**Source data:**
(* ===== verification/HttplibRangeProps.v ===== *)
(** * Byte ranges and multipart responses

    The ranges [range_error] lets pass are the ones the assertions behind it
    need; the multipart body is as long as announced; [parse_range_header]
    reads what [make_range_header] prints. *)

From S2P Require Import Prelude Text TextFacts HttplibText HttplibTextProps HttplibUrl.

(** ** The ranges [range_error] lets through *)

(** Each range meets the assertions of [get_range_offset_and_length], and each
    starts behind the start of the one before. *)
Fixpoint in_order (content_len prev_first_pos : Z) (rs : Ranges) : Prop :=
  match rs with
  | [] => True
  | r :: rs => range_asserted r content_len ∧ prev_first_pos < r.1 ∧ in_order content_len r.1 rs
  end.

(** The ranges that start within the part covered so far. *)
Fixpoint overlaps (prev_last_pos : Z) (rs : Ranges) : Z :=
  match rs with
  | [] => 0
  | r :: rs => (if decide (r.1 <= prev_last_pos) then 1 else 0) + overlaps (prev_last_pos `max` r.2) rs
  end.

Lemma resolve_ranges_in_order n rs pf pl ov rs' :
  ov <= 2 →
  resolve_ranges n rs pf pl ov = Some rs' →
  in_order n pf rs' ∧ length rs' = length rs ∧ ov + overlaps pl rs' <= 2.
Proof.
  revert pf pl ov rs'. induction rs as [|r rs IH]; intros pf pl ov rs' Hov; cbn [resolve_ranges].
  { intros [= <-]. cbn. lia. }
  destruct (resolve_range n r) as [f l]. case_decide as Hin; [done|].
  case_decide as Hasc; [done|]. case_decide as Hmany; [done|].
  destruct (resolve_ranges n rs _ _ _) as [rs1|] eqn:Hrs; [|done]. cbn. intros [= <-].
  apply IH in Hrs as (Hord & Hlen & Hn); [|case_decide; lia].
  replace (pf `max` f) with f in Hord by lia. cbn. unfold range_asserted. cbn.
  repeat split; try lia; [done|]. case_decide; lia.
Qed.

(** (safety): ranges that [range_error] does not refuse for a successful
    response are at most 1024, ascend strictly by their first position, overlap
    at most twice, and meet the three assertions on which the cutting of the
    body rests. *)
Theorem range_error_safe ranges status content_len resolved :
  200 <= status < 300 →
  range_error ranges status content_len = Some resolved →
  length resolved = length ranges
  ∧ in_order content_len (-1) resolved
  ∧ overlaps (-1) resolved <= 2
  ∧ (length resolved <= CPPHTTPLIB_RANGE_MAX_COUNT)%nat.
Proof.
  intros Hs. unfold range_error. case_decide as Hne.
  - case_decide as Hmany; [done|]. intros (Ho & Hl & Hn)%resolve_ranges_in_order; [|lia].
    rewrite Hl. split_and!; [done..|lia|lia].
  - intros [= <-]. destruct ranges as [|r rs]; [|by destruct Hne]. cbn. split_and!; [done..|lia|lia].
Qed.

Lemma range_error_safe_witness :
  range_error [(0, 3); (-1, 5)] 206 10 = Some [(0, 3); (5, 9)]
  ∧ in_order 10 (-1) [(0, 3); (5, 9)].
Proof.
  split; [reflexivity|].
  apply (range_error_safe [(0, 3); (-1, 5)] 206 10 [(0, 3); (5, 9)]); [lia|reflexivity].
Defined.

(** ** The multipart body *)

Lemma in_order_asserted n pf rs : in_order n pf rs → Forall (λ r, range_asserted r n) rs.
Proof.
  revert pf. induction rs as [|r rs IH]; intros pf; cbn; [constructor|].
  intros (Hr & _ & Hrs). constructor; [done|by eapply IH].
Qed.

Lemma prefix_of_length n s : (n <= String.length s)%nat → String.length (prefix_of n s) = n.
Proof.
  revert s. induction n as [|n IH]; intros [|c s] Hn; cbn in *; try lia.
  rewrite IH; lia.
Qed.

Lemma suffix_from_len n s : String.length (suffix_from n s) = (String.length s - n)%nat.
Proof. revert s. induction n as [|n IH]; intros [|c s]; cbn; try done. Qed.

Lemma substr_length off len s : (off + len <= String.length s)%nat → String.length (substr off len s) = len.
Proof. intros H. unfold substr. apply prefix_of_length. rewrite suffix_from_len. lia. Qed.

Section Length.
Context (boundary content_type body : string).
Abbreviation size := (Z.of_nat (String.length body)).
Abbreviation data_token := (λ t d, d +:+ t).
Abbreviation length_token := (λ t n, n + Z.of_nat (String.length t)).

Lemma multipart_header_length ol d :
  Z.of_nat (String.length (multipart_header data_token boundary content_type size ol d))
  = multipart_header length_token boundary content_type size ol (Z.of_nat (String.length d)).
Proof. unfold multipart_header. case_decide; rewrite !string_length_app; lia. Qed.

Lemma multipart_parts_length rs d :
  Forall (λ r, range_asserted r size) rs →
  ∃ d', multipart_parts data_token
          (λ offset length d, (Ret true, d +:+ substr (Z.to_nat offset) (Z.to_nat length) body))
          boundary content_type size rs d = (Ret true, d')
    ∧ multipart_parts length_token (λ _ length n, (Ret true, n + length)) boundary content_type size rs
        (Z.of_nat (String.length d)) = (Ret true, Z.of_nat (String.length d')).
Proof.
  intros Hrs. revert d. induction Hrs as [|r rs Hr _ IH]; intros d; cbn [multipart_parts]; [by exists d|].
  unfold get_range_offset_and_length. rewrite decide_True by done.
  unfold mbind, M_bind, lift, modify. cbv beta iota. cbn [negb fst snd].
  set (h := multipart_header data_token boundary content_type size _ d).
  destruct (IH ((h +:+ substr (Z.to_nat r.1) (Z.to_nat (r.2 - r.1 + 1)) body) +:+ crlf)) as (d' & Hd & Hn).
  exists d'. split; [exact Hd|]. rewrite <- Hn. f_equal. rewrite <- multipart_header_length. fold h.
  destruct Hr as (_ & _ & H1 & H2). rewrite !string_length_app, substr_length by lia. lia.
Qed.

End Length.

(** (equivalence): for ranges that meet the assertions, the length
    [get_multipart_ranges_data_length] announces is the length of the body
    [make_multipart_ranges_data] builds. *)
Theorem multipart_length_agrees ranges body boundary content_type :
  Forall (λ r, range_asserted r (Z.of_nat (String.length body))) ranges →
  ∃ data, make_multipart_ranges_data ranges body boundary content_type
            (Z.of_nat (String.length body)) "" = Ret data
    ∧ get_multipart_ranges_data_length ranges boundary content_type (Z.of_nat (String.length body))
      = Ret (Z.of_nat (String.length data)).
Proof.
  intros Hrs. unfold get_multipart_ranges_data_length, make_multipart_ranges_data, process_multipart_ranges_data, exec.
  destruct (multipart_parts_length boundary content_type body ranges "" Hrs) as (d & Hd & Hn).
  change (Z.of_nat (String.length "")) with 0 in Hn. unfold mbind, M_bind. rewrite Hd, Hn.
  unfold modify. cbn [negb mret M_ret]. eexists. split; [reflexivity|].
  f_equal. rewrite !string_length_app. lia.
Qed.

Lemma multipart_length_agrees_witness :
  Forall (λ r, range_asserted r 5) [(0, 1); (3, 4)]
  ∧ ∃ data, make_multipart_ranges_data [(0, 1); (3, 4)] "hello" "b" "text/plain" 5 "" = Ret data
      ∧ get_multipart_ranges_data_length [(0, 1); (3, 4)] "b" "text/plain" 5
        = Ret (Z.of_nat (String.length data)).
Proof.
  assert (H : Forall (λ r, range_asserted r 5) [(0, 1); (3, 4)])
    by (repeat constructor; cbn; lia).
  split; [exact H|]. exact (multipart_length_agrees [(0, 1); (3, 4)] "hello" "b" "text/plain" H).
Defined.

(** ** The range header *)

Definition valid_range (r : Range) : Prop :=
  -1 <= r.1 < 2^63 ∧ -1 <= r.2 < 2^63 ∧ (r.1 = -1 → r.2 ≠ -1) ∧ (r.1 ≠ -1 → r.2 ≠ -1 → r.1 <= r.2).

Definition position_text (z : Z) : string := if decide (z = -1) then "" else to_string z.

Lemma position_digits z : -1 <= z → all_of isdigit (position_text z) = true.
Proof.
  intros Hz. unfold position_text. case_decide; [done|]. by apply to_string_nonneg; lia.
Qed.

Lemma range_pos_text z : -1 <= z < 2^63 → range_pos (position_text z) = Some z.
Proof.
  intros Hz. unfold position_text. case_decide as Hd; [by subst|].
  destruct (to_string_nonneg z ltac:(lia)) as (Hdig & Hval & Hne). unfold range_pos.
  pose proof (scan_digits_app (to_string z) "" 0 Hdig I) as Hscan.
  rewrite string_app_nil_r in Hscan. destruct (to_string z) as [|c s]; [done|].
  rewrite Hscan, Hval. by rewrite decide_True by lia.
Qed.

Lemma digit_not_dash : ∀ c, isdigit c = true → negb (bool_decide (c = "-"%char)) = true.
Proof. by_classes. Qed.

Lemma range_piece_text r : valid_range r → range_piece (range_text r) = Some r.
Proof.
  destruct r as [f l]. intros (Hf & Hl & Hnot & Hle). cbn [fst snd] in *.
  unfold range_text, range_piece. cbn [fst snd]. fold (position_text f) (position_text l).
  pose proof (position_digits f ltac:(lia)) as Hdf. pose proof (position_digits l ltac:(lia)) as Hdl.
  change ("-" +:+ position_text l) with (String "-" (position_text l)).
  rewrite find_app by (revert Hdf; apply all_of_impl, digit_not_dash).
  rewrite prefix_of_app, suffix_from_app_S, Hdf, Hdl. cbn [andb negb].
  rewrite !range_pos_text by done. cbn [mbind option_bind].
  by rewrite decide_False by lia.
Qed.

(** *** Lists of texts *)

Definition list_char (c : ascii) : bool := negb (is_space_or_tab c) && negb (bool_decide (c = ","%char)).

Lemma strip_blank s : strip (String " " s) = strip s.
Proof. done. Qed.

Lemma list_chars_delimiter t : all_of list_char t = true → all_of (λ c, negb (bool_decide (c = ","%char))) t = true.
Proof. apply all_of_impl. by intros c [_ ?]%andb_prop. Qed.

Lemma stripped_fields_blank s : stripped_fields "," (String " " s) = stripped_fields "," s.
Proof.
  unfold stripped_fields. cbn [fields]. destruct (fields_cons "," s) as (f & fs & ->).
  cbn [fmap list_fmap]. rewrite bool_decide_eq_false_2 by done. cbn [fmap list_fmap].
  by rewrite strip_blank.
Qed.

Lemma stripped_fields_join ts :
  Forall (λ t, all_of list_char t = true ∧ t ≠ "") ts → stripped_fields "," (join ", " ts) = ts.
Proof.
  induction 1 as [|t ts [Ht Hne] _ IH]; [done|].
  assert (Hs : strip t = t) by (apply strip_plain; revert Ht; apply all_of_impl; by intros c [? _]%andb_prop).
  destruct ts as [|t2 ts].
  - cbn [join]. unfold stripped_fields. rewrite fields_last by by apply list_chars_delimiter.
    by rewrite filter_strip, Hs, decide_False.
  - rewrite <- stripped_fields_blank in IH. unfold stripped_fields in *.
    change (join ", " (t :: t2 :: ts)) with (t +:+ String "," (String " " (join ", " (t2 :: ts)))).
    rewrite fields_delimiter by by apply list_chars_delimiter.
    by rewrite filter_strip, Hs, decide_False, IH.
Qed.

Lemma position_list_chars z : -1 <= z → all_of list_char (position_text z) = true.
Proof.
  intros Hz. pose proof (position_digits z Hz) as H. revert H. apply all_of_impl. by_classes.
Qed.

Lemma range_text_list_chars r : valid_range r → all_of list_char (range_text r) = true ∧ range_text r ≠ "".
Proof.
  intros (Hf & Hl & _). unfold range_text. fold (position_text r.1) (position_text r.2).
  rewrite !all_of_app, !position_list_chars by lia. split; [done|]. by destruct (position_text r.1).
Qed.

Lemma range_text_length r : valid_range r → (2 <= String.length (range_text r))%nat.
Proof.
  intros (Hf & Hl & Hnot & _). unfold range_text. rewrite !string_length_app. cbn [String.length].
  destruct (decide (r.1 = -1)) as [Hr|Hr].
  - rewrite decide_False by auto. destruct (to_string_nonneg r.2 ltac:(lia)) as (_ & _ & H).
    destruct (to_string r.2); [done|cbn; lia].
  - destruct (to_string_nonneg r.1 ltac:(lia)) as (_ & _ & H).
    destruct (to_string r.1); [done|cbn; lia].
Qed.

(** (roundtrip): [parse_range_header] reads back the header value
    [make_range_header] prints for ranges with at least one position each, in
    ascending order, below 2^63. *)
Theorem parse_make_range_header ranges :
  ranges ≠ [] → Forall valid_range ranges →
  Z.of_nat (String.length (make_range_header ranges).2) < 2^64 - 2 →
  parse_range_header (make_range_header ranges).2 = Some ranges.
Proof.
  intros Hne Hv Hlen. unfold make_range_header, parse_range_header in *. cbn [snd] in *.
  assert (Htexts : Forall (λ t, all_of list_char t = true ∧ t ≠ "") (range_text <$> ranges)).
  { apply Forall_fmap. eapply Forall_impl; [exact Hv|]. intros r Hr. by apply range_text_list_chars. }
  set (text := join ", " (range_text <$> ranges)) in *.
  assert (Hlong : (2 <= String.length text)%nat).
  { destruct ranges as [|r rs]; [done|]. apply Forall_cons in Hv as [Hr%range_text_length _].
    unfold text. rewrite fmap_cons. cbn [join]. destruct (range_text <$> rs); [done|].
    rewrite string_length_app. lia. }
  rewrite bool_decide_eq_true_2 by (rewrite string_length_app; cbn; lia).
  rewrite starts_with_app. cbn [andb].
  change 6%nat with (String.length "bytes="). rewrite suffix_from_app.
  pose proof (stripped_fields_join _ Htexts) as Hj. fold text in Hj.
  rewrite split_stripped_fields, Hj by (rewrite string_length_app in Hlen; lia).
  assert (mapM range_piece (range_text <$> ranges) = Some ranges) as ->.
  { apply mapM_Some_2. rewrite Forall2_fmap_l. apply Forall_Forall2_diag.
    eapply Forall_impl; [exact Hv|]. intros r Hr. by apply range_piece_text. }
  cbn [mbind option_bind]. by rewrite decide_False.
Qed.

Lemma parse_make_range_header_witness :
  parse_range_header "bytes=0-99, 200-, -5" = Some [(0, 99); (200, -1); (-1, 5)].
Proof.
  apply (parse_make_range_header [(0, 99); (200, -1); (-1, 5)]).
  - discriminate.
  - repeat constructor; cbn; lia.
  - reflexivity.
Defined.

**Task details:**
Return, unchanged, the run of lines above that opens with the line containing "content_len r.1 rs" and closes with the line containing "- case_decide as". Include both.

**Answer to this task:**
  | r :: rs => range_asserted r content_len ∧ prev_first_pos < r.1 ∧ in_order content_len r.1 rs
  end.

(** The ranges that start within the part covered so far. *)
Fixpoint overlaps (prev_last_pos : Z) (rs : Ranges) : Z :=
  match rs with
  | [] => 0
  | r :: rs => (if decide (r.1 <= prev_last_pos) then 1 else 0) + overlaps (prev_last_pos `max` r.2) rs
  end.

Lemma resolve_ranges_in_order n rs pf pl ov rs' :
  ov <= 2 →
  resolve_ranges n rs pf pl ov = Some rs' →
  in_order n pf rs' ∧ length rs' = length rs ∧ ov + overlaps pl rs' <= 2.
Proof.
  revert pf pl ov rs'. induction rs as [|r rs IH]; intros pf pl ov rs' Hov; cbn [resolve_ranges].
  { intros [= <-]. cbn. lia. }
  destruct (resolve_range n r) as [f l]. case_decide as Hin; [done|].
  case_decide as Hasc; [done|]. case_decide as Hmany; [done|].
  destruct (resolve_ranges n rs _ _ _) as [rs1|] eqn:Hrs; [|done]. cbn. intros [= <-].
  apply IH in Hrs as (Hord & Hlen & Hn); [|case_decide; lia].
  replace (pf `max` f) with f in Hord by lia. cbn. unfold range_asserted. cbn.
  repeat split; try lia; [done|]. case_decide; lia.
Qed.

(** (safety): ranges that [range_error] does not refuse for a successful
    response are at most 1024, ascend strictly by their first position, overlap
    at most twice, and meet the three assertions on which the cutting of the
    body rests. *)
Theorem range_error_safe ranges status content_len resolved :
  200 <= status < 300 →
  range_error ranges status content_len = Some resolved →
  length resolved = length ranges
  ∧ in_order content_len (-1) resolved
  ∧ overlaps (-1) resolved <= 2
  ∧ (length resolved <= CPPHTTPLIB_RANGE_MAX_COUNT)%nat.
Proof.
  intros Hs. unfold range_error. case_decide as Hne.
  - case_decide as Hmany; [done|]. intros (Ho & Hl & Hn)%resolve_ranges_in_order; [|lia].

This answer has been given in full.